::: Data for analysis

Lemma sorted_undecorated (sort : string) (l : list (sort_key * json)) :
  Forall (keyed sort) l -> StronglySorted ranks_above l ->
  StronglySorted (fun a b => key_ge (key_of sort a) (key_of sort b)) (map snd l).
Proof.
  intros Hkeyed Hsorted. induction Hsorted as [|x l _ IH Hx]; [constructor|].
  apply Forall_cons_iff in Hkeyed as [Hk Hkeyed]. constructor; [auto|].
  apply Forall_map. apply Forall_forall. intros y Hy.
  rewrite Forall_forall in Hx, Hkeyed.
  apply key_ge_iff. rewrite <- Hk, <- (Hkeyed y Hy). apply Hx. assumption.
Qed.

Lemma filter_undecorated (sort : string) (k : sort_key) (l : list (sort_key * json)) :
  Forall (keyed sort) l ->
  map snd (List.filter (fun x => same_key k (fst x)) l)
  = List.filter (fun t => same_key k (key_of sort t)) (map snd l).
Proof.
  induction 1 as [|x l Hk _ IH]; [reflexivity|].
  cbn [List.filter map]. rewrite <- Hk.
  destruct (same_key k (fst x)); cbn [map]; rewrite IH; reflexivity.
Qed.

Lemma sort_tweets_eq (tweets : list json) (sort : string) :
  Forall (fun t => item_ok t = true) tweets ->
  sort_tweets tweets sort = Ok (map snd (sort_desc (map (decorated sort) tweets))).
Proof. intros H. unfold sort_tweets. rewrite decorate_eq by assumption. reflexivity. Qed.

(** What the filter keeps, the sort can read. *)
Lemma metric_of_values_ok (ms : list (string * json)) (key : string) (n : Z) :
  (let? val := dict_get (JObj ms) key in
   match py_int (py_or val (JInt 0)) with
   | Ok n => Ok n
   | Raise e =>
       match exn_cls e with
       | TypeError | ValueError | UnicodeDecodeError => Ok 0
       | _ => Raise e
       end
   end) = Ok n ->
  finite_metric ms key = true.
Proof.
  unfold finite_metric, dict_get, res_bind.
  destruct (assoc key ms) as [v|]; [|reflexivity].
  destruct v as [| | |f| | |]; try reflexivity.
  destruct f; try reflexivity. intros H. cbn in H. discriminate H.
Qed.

::::::
::: Data for analysis

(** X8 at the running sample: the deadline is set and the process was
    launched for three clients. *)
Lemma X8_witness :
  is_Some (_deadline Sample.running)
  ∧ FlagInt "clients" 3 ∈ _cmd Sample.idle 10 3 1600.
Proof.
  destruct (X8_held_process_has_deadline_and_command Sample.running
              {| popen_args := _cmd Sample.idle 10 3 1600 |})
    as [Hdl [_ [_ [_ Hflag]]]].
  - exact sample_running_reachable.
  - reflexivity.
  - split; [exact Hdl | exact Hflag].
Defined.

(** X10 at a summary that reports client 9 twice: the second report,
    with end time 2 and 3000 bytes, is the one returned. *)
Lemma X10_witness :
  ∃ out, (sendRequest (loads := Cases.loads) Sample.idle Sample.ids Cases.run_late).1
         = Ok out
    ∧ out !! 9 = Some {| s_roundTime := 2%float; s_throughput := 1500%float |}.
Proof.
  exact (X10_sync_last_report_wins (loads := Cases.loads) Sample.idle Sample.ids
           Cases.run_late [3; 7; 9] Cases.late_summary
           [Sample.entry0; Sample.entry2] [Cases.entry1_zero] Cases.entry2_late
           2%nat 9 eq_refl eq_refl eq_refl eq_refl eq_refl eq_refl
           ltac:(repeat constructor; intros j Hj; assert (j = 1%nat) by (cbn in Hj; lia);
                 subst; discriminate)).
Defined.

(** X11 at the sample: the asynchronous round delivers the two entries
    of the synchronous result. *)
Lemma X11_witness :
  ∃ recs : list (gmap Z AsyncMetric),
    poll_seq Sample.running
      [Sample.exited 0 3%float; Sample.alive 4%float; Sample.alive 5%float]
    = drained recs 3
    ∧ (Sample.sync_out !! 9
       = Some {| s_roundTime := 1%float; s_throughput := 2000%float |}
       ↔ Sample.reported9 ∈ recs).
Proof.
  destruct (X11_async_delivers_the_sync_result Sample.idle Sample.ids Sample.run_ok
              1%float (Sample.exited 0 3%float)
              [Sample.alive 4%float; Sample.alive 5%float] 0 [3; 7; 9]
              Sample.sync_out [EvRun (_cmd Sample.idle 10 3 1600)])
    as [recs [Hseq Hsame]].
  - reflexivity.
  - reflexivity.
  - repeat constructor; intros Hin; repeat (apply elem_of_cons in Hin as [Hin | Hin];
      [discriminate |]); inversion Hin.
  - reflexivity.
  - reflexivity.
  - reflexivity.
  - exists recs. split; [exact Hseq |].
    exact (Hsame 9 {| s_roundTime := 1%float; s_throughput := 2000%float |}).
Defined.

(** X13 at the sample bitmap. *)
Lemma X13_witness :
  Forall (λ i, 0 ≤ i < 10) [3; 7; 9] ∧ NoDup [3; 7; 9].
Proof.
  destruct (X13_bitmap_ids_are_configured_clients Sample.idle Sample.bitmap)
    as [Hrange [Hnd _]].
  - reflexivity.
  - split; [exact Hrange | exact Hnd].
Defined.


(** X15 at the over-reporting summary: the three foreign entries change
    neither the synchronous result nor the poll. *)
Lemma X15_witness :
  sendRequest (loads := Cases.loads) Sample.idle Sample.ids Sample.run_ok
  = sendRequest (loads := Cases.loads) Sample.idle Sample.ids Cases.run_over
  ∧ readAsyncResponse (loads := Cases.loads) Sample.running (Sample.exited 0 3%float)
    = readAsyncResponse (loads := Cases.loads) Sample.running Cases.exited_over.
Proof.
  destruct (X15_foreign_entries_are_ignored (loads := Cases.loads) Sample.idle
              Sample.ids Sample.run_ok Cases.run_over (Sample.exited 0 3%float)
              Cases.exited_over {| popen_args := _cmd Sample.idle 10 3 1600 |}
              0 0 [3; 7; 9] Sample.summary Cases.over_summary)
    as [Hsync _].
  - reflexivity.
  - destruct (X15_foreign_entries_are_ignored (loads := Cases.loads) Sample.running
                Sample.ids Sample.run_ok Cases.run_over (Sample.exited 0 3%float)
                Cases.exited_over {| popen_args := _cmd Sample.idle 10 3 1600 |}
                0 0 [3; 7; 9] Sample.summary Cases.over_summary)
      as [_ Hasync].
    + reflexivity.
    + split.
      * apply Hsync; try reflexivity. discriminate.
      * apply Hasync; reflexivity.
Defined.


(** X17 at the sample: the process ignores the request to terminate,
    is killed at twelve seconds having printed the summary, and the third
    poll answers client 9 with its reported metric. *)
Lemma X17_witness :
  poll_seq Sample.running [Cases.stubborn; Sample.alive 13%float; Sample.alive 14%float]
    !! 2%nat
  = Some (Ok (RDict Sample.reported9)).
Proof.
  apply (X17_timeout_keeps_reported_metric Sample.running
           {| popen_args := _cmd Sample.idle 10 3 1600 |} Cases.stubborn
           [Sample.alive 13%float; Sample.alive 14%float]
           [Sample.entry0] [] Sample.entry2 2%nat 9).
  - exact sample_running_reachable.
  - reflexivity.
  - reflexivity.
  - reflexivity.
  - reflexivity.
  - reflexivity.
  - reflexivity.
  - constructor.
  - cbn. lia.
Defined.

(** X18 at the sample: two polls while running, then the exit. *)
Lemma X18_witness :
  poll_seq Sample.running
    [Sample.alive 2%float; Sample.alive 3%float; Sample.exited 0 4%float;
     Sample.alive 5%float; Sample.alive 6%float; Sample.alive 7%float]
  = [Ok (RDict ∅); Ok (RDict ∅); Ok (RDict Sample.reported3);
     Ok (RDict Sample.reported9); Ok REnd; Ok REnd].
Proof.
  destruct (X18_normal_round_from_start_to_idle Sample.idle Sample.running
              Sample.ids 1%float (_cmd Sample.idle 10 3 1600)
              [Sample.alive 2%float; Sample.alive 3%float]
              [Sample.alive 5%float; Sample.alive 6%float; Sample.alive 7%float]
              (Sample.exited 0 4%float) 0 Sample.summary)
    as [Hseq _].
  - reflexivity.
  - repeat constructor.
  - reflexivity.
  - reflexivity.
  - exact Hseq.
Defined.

::::::

--- Task brief ---
All lines in the data above from the one with "with end time" through the one with "2%nat 9 eq_refl" must be repeated exactly, and no others.

--- Result below ---
    with end time 2 and 3000 bytes, is the one returned. *)
Lemma X10_witness :
  ∃ out, (sendRequest (loads := Cases.loads) Sample.idle Sample.ids Cases.run_late).1
         = Ok out
    ∧ out !! 9 = Some {| s_roundTime := 2%float; s_throughput := 1500%float |}.
Proof.
  exact (X10_sync_last_report_wins (loads := Cases.loads) Sample.idle Sample.ids
           Cases.run_late [3; 7; 9] Cases.late_summary
           [Sample.entry0; Sample.entry2] [Cases.entry1_zero] Cases.entry2_late
           2%nat 9 eq_refl eq_refl eq_refl eq_refl eq_refl eq_refl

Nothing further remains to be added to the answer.